* **Requirement**:
Up to and including the line with "previous_hash +:+ merkle_root", repeat every line of the listing exactly, beginning at the first.

[[ Input for this task, beginning ]]

(* ===== verification/Blockchain.v ===== *)
(** * The blockchain (Servers/Node/Blockchain/Blockchain.{h,cpp})

    A [DBInternface<Block>] with its genesis block and its queries. A store that holds a chain
    ([chain_of]) is one whose blocks can be listed from the genesis block on, each linked to the
    one before. *)

From stdpp Require Import base sets list gmap strings sorting.
From Stdlib Require Import ZArith Lia.
From S2P Require Import Prelude Json Crypto LevelDB Enums Models DBInterface Stores.

Open Scope Z_scope.

Section Blockchain.
Context `{JsonLib} `{CryptoLib} `{LevelDB}.

(** The text whose digest is a block's hash: [fmt::format] of the four values. *)
Definition hash_input (previous_hash merkle_root : string) (timestamp nonce : Z) : string :=
  previous_hash +:+ merkle_root +:+ fmt_uint64 timestamp +:+ fmt_uint64 nonce.

Definition create_genesis_block : Block :=
  let previous_hash := "0" in
  let merkle_root := "0" in
  let mined_by := "0" in
  let timestamp := 1668542625 in
  let nonce := 0 in
  let block_hash :=
    hex_encode (sha256 (hash_input previous_hash merkle_root timestamp nonce)) in
  MkBlock (BlockHeader_new block_hash previous_hash merkle_root mined_by timestamp nonce) [].

(** Blockchain(path): [None] is [exit(1)]; an empty database gets the genesis block. *)
Definition Blockchain_new (exists_ created : bool) (opened : option db)
    : option (result unit * db) :=
  match initialize exists_ created opened with
  | None => None
  | Some d =>
      Some
        ((size ← gets db_size;
          if decide (size = 0) then _ ← put create_genesis_block; mret tt else mret tt) d)
  end.

(** The loop of remove_all_after over the snapshot [data()] reads. *)
Fixpoint remove_loop (remove_after : Block) (slices : list string)
    (removed_blocks : list Block) : M db (list Block) :=
  match slices with
  | [] => mret removed_blocks
  | slice :: slices =>
      block ← lift_result (from_slice slice);
      if Block_timestamp remove_after <=? Block_timestamp block then
        _ ← remove block;
        remove_loop remove_after slices (removed_blocks ++ [block])
      else remove_loop remove_after slices removed_blocks
  end.
(** Events before the one that is awaited only count. *)
Lemma await_counts w c es q :
  eq_waiters q !! w = Some c → result_of q (w_promise c) = None →
  Z.of_nat (length (List.filter (counts c) es)) < w_count c →
  wp (for_each es (on_awaited w))
     (λ _ q', result_of q' (w_promise c) = None ∧
        eq_waiters q' !! w = Some (MkWaiter (w_type c) (w_handle c)
          (w_count c - Z.of_nat (length (List.filter (counts c) es))) (w_predicate c)
          (w_promise c)) ∧ eq_queue q' = eq_queue q) q.
Proof.
  revert c q. induction es as [|e es IH]; intros c q Hw Hr Hc.
  - apply wpx_ret. split; [done|]. cbn. rewrite Z.sub_0_r. by destruct c.
  - cbn [for_each]. wp_step. cbn [List.filter] in *.
    eapply wp_mono; [apply (on_awaited_spec w c e q Hw Hr); destruct (counts c e); cbn in Hc; lia|].
    intros [] q1 (Hw1 & Hr1 & Hq1).
    set (count := if counts c e then w_count c - 1 else w_count c) in *.
    assert (1 ≤ count) as Hcount by (unfold count; destruct (counts c e); cbn in Hc; lia).
    rewrite decide_False in Hq1 by lia.
    eapply wp_mono; [eapply (IH (MkWaiter (w_type c) (w_handle c) count (w_predicate c)
      (w_promise c)))|].
    + by rewrite Hw1, lookup_insert_eq.
    + change (result_of q1 (w_promise c) = None). rewrite Hr1, decide_False by lia. done.
    + change (counts (MkWaiter _ _ _ _ _)) with (counts c). cbn. unfold count.
      destruct (counts c e); cbn in *; lia.
    + intros [] q2 (Hr2 & Hw2 & Hq2). split; [done|]. split; [|by rewrite Hq2]. rewrite Hw2. cbn.
      change (counts (MkWaiter _ _ _ _ _)) with (counts c). do 2 f_equal. unfold count.
      destruct (counts c e); cbn [length] in *; lia.
Qed.

(** The [n]-th event that counts ends the wait. *)
Lemma await_ends w c es e q :
  eq_waiters q !! w = Some c → result_of q (w_promise c) = None →
  Z.of_nat (length (List.filter (counts c) es)) + 1 = w_count c → counts c e = true →
  wp (for_each (es ++ [e]) (on_awaited w)) (λ _ q', result_of q' (w_promise c) = Some e ∧
     eq_queue q' = epp_remove (w_type c) (w_handle c) (eq_queue q)) q.
Proof.
  intros Hw Hr Hc He.
  apply wpx_for_each_app. eapply wpx_mono; [apply (await_counts w c es q Hw Hr); lia| |done].
  intros [] q1 (Hr1 & Hw1 & Hq1). cbn [for_each]. apply wpx_bind.
  eapply wpx_mono; [apply (on_awaited_spec w _ e q1 Hw1 Hr1); cbn; lia| |done].
  intros [] q2 (_ & Hr2 & Hq2). apply wpx_ret. rewrite Hr2, Hq2. cbn.
  change (counts (MkWaiter _ _ _ _ _)) with (counts c). rewrite He, Hq1.
  by rewrite !decide_True by (try split; first [lia|done]).
Qed.

(** What a call of event_of_type leaves behind. *)
Lemma event_of_type_registers type n predicate q :
  store_wf (eq_store q) →
  ∃ p q1 h w, event_of_type type n predicate q = (Ok p, q1) ∧
    (∀ k, epp_listeners (eq_queue q1) k =
       epp_listeners (eq_queue q) k ++ if decide (type = k) then [(h, Await w)] else []) ∧
    (∀ k l, (h, l) ∉ epp_listeners (eq_queue q) k) ∧
    ps_promises (eq_store q1) = ps_promises (eq_store q) ∧
    eq_waiters q1 !! w = Some (MkWaiter type h n predicate p) ∧ result_of q1 p = None.
Proof.
  intros Hwf. set (a := epp_append type (Await (eq_next_waiter q)) (eq_queue q)).
  exists (pr_next (ps_cells (eq_store q))). eexists. exists a.1, (eq_next_waiter q). split.
  { unfold event_of_type, mbind, M_bind, zoom, gets, writes, modify. cbn. fold a.
    rewrite (surjective_pairing a). reflexivity. }
  cbn. split_and!.
  - intros k. unfold a. by rewrite epp_append_listeners.
  - intros k l. apply epp_append_fresh.
  - done.
  - apply lookup_insert_eq.
  - by apply (st_results (eq_store q) Hwf).
Qed.

(** A handle that is not there. *)
Lemma filter_absent {B} (h : nat) (l : list (nat * B)) :
  (∀ b, (h, b) ∉ l) → filter (λ p, p.1 ≠ h) l = l.
Proof.
  intros Hno. induction l as [|[h' b] l IH]; [done|]. rewrite filter_cons_True.
  - f_equal. apply IH. intros b'. specialize (Hno b'). set_solver.
  - cbn. intros ->. apply (Hno b). by left.
Qed.
End AwaitLemmas.

(** ** Properties *)

Section Properties.
Context `{JsonLib} `{EventppLib} {L : Type}.

(** C30: a request and its answer meet. A new tag is stored with a promise that is open; as long as
    only results for other tags come, it stays open and the tag stays there; the first result for
    the tag reaches this promise and no other one, and the tag is free again. A later result for
    it does nothing. *)
Theorem promise_resolved_once (tag : string) (r : Event) (s : PromiseStore Event) :
  store_wf s → ps_promises s !! tag = None →
  ∃ p s1, PromiseStore_add tag s = (Ok p, s1) ∧ store_wf s1 ∧
    ps_promises s1 = <[tag := p]> (ps_promises s) ∧
    pr_results (ps_cells s1) = pr_results (ps_cells s) ∧
    pr_results (ps_cells s1) !! p = None ∧ pr_broken (ps_cells s1) = pr_broken (ps_cells s) ∧
    (∀ (s2 : PromiseStore Event) tag' r', store_wf s2 → ps_promises s2 !! tag = Some p →
     tag' ≠ tag →
     ∃ b s3, PromiseStore_set_result tag' r' s2 = (Ok b, s3) ∧ store_wf s3 ∧
       ps_promises s3 !! tag = Some p ∧ pr_results (ps_cells s3) !! p = None) ∧
    ∀ s2, store_wf s2 → ps_promises s2 !! tag = Some p →
    ∃ s3, PromiseStore_set_result tag r s2 = (Ok false, s3) ∧ store_wf s3 ∧
      pr_results (ps_cells s3) = <[p := r]> (pr_results (ps_cells s2)) ∧
      ps_promises s3 = delete tag (ps_promises s2) ∧
      ∀ r', PromiseStore_set_result tag r' s3 = (Ok true, s3).
Proof.
  intros Hwf Ht. pose proof (store_wf_add tag s Hwf) as Hwf1.
  exists (pr_next (ps_cells s)). eexists. rewrite (add_new tag s Ht) in Hwf1 |- *.
  split_and!; [done|exact Hwf1|done|done|by apply (st_results s Hwf)|done|..].
  - intros s2 tag' r' Hwf2 Hp Hne. by apply set_result_other.
  - intros s2 Hwf2 Hp. destruct (store_wf_set_result tag r s2 Hwf2) as (b & s3 & Hrun & Hwf3).
    rewrite (set_result_waiting tag _ r s2 Hwf2 Hp) in Hrun |- *. injection Hrun as <- <-.
    eexists. split; [done|]. split_and!; [done..|]. intros r'. apply set_result_unknown. cbn.
    apply lookup_delete_eq.
Qed.

(** A second request under a tag that is still waiting gets a promise that is broken at once
    and is never resolved; the first request keeps its own. *)
Theorem duplicate_tag_breaks_promise (tag : string) p (s : PromiseStore Event) :
  store_wf s → ps_promises s !! tag = Some p →
  ∃ p' s', PromiseStore_add tag s = (Ok p', s') ∧ store_wf s' ∧
    p' ≠ p ∧ p' ∈ pr_broken (ps_cells s') ∧ ps_promises s' = ps_promises s ∧
    ∀ tag', ps_promises s' !! tag' ≠ Some p'.
Proof.
  intros Hwf Ht. do 2 eexists. rewrite (add_duplicate tag p s Ht). split; [done|].
  pose proof (store_wf_add tag s Hwf) as Hwf'. rewrite (add_duplicate tag p s Ht) in Hwf'.
  pose proof (st_fresh s Hwf tag p Ht) as Hlt.
  split_and!; [done|lia|cbn; set_solver|done|]. intros tag' Htag'. cbn in Htag'.
  pose proof (st_fresh s Hwf tag' _ Htag'). lia.
Qed.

[[ Input for this task, end ]]

* **Exercise result**:
(* ===== verification/Blockchain.v ===== *)
(** * The blockchain (Servers/Node/Blockchain/Blockchain.{h,cpp})

    A [DBInternface<Block>] with its genesis block and its queries. A store that holds a chain
    ([chain_of]) is one whose blocks can be listed from the genesis block on, each linked to the
    one before. *)

From stdpp Require Import base sets list gmap strings sorting.
From Stdlib Require Import ZArith Lia.
From S2P Require Import Prelude Json Crypto LevelDB Enums Models DBInterface Stores.

Open Scope Z_scope.

Section Blockchain.
Context `{JsonLib} `{CryptoLib} `{LevelDB}.

(** The text whose digest is a block's hash: [fmt::format] of the four values. *)
Definition hash_input (previous_hash merkle_root : string) (timestamp nonce : Z) : string :=
  previous_hash +:+ merkle_root +:+ fmt_uint64 timestamp +:+ fmt_uint64 nonce.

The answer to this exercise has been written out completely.